Team #75 Interim Report
Team Number: 74 School Name: Santa Fe High School Area of Science: Fluid Dynamics Project Title: Computer Study of NavierStokes equation solutions across a Delauney triangular mesh 



Problem:
The objective is to study the flow characteristics of air, such as
nonlaminar flow, through the solution of the NavierStokes momentum and
energy equations. We want to look at the way air behaves and be able to
make predictions without using equations specifically created from
experimental data. For example, we want to study the turbulent or vortex
flow created at the trailing edge of an airfoil by using theoretical flow
equations instead of specific vortex equations.
Computational Plan:
We will use a 2D mesh generation program to create a mesh
surrounding a cross section of an arbitrary airfoil. The mesh will
consist of either a structured rectangular mesh or an unstructured
triangular or polygonal mesh. The program(s) we will create will analyze
fluid flow equations in each mesh cell; it will take introductory
parameters such as pressure, density, and velocity, solve for the final
solutions, and pass those values onto the next mesh cell. We will
decrease the average cell size near the boundary of the airfoil and
increase the size near the edge of the boundary box. This will increase
the accuracy of the data near the airfoil and save computing power. By
using the data from each cell, we will determine where various airfoils
can remain in laminar flow, and solve for velocity and pressure
distributions.
Progress to Date:
We obtained a mesh program from
wwwdinma.univ.trieste.it/~nirftc/research/easymesh
It is written by Bojan Niceno and creates Delauney triangle and Voronoi
polygon meshes inside a geometric figure of designated size and shape.
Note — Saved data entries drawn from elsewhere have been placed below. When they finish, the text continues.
(** One resident entry and one file entry replaced. *)
Lemma slots_insert (p p' : pproc) (f f' : F) (m m' : memory) (k j : nat) (e e' : page) :
  slots_inv p f m -> (k < 16)%nat -> (j < 16)%nat -> pp_pgdir p' = pp_pgdir p ->
  pp_memory_pages p' = <[k := e]> (pp_memory_pages p) ->
  pp_file_pages p' = <[j := e']> (pp_file_pages p) ->
  (forall i pg, i <> k -> pp_memory_pages p !! i = Some pg -> pg_is_used pg = true ->
     pte_at m' (pp_pgdir p) (pg_va pg) = pte_at m (pp_pgdir p) (pg_va pg) /\
     (pg_is_used e = true -> pg_va pg <> pg_va e)) ->
  (pg_is_used e = true -> pg_pgdir e = pp_pgdir p /\ upage (pg_va e) /\
     exists x, mapped m' (pp_pgdir p) (pg_va e) x) ->
  (forall i pg, i <> j -> pp_file_pages p !! i = Some pg -> pg_is_used pg = true ->
     pte_at m' (pp_pgdir p) (pg_va pg) = pte_at m (pp_pgdir p) (pg_va pg) /\
     sw_get f' (Z.of_nat i * PGSIZE) = sw_get f (Z.of_nat i * PGSIZE) /\
     (pg_is_used e' = true -> pg_va pg <> pg_va e')) ->
  (pg_is_used e' = true -> pg_pgdir e' = pp_pgdir p /\ upage (pg_va e') /\
     paged m' (pp_pgdir p) (pg_va e') /\
     exists fr, sw_get f' (Z.of_nat j * PGSIZE) = Some fr /\ frame_words fr) ->
  (forall va v, upage va -> pte_at m' (pp_pgdir p) va = Some v ->
     has v PTE_P = false -> has v PTE_PG = true ->
     0 <= v < PGSIZE /\
     ((pg_is_used e' = true /\ pg_va e' = va) \/
      exists i pg, i <> j /\ pp_file_pages p !! i = Some pg /\ pg_is_used pg = true /\ pg_va pg = va)) ->
  slots_inv p' f' m'.
Proof.
  intros [L1 L2 Hm Hmi Hf Hfi Hpg] Hk Hj Epd Em Ef H1 H2 H3 H4 H5.
  assert (forall i pg, pp_memory_pages p' !! i = Some pg ->
    (i = k /\ pg = e) \/ (i <> k /\ pp_memory_pages p !! i = Some pg)) as Cm.
  { intros i pg. rewrite Em. destruct (decide (k = i)) as [<-|].
    - rewrite list_lookup_insert_eq by lia. intros [= <-]. by left.
    - rewrite list_lookup_insert_ne by done. right. auto. }
  assert (forall i pg, pp_file_pages p' !! i = Some pg ->
    (i = j /\ pg = e') \/ (i <> j /\ pp_file_pages p !! i = Some pg)) as Cf.
  { intros i pg. rewrite Ef. destruct (decide (j = i)) as [<-|].
    - rewrite list_lookup_insert_eq by lia. intros [= <-]. by left.
    - rewrite list_lookup_insert_ne by done. right. auto. }
  split; rewrite ?Epd.
  - by rewrite Em, length_insert.
  - by rewrite Ef, length_insert.
  - intros i pg [[-> ->]|[Hne Hi]]%Cm Hu; [by apply H2|].
    destruct (Hm i pg Hi Hu) as (? & ? & x & Hx). split_and!; try done. exists x.
    destruct (H1 i pg Hne Hi Hu) as [E _]. by apply (mapped_agree m m').
  - intros i i' pg pg' [[-> ->]|[Hne Hi]]%Cm Hu [[-> ->]|[Hne' Hi']]%Cm Hu' E; [done|..].
    + by destruct (H1 i' pg' Hne' Hi' Hu') as [_ []].
    + by destruct (H1 i pg Hne Hi Hu) as [_ []].
    + by eapply Hmi.
  - intros i pg [[-> ->]|[Hne Hi]]%Cf Hu; [by apply H4|].
    destruct (Hf i pg Hi Hu) as (? & ? & Hp & ?). destruct (H3 i pg Hne Hi Hu) as (E & -> & _).
    split_and!; try done. unfold paged. by rewrite E.
  - intros i i' pg pg' [[-> ->]|[Hne Hi]]%Cf Hu [[-> ->]|[Hne' Hi']]%Cf Hu' E; [done|..].
    + by destruct (H3 i' pg' Hne' Hi' Hu') as (_ & _ & []).
    + by destruct (H3 i pg Hne Hi Hu) as (_ & _ & []).
    + by eapply Hfi.
  - intros va v Hva Hv Hp Hg. destruct (H5 va v Hva Hv Hp Hg) as [Hsm Hc]. split; [done|].
    destruct Hc as [[Hu <-]|(i & pg & Hne & Hi & Hu & E)].
    + exists j, e'. rewrite Ef, list_lookup_insert_eq by lia. done.
    + exists i, pg. rewrite Ef, list_lookup_insert_ne by done. done.
Qed.

(** One present page got another frame or other flags. *)
Lemma slots_remap (p : pproc) (f : F) (m m' : memory) u x x' : slots_inv p f m -> upage u ->
  mapped m (pp_pgdir p) u x -> mapped m' (pp_pgdir p) u x' ->
  (forall vb, upage vb -> vb <> u -> pte_at m' (pp_pgdir p) vb = pte_at m (pp_pgdir p) vb) ->
  slots_inv p f m'.
Proof.
  intros [L1 L2 Hm Hmi Hf Hfi Hpg] Hu Hx Hx' Hrest. split; try done.
  - intros i pg Hi Hused. destruct (Hm i pg Hi Hused) as (? & Hup & y & Hy).
    split; [done|]. split; [done|].
    destruct (decide (pg_va pg = u)) as [->|Hne]; [by exists x'|]. exists y.
    by apply (mapped_agree m m'); [apply Hrest|].
  - intros i pg Hi Hused. destruct (Hf i pg Hi Hused) as (? & Hup & Hpd & ?).
    split; [done|]. split; [done|]. split; [|done].
    unfold paged. rewrite Hrest; [done|done|]. intros E. rewrite E in Hpd.
    destruct Hx as (v & Hv & Hp & _), Hpd as (v' & Hv' & Hp' & _). congruence.
  - intros va v Hva Hv Hp Hg. destruct (decide (va = u)) as [->|Hne].
    + destruct Hx' as (w & Hw & Hp' & _). congruence.
    + rewrite Hrest in Hv by done. by apply Hpg.
Qed.

(** One resident entry replaced, the file left alone. *)
Lemma slots_insert_mem (p p' : pproc) (f : F) (m m' : memory) (k : nat) (e : page) :
  slots_inv p f m -> (k < 16)%nat -> pp_pgdir p' = pp_pgdir p ->
  pp_memory_pages p' = <[k := e]> (pp_memory_pages p) -> pp_file_pages p' = pp_file_pages p ->
  (forall i pg, i <> k -> pp_memory_pages p !! i = Some pg -> pg_is_used pg = true ->
     (exists x, mapped m' (pp_pgdir p) (pg_va pg) x) /\ (pg_is_used e = true -> pg_va pg <> pg_va e)) ->
  (pg_is_used e = true -> pg_pgdir e = pp_pgdir p /\ upage (pg_va e) /\
     exists x, mapped m' (pp_pgdir p) (pg_va e) x) ->
  (forall va v, upage va -> has v PTE_P = false -> has v PTE_PG = true ->
     pte_at m' (pp_pgdir p) va = Some v <-> pte_at m (pp_pgdir p) va = Some v) ->
  slots_inv p' f m'.
Proof.
  intros [L1 L2 Hm Hmi Hf Hfi Hpg] Hk Epd Em Ef H1 H2 H3.
  assert (forall i pg, pp_memory_pages p' !! i = Some pg ->
    (i = k /\ pg = e) \/ (i <> k /\ pp_memory_pages p !! i = Some pg)) as Cm.
  { intros i pg. rewrite Em. destruct (decide (k = i)) as [<-|].
    - rewrite list_lookup_insert_eq by lia. intros [= <-]. by left.
    - rewrite list_lookup_insert_ne by done. right. auto. }
  split; rewrite ?Epd, ?Ef; try done.
  - by rewrite Em, length_insert.
  - intros i pg [[-> ->]|[Hne Hi]]%Cm Hu; [by apply H2|].
    destruct (Hm i pg Hi Hu) as (? & ? & _). split; [done|]. split; [done|]. by apply (H1 i).
  - intros i i' pg pg' [[-> ->]|[Hne Hi]]%Cm Hu [[-> ->]|[Hne' Hi']]%Cm Hu' E; [done|..].
    + by destruct (H1 i' pg' Hne' Hi' Hu') as [_ []].
    + by destruct (H1 i pg Hne Hi Hu) as [_ []].
    + by eapply Hmi.
  - intros i pg Hi Hu. destruct (Hf i pg Hi Hu) as (? & ? & (v & Hv & Hp & Hg) & ?).
    split; [done|]. split; [done|]. split; [|done]. exists v. split; [by apply H3|done].
  - intros va v Hva Hv Hp Hg. apply Hpg; try done. by apply H3.
Qed.
End vminv.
The mesh forms itself around another figure inside the outer boundary. At
the moment we are using only the Delauney triangles which are defined at
follows:
A Delauney network consists of nonoverlapping triangles where no
points in the network are enclosed by the circumscribed circles of any
triangle.
We have access to the University of Illinois at UrbanaChampaign
Airfoil Data Site where over 1100 airfoils are listed in x,y coordinate
format. EasyMesh takes input files in an x,y format similar to the
airfoil data files. We are currently writing a program that converts the
airfoil data files into the EasyMesh format. The EasyMesh input files
describe the shape of the outside boundary, at this moment a simple box,
and the shape of the inner boundary, the airfoil. The files also
prescribe the fineness and coarseness of the mesh at the outer and inner
boundaries.
The EasyMesh program creates a number of different output files
that define the points, or nodes, of the mesh, the corresponding segments
that connect the triangles, and the elements that neighbor each other. We
are currently working on creating a program that reads in one of the
EasyMesh output files and saves the information into a large array. The
program will then take this information and solve for the areas of the
triangles and their corresponding centroids.
At this moment we are working on breaking down and solving
NavierStokes equations which we will use to determine the velocity,
pressure, and force distributions.
Results we expect:
We expect to see velocity and pressure distributions across the
airfoil that match experimental or other theoretical data. We also expect
to see turbulence, nonlaminar flow, vortex flow, and other fluid flow
behaviors characteristic of current aerodynamic theory.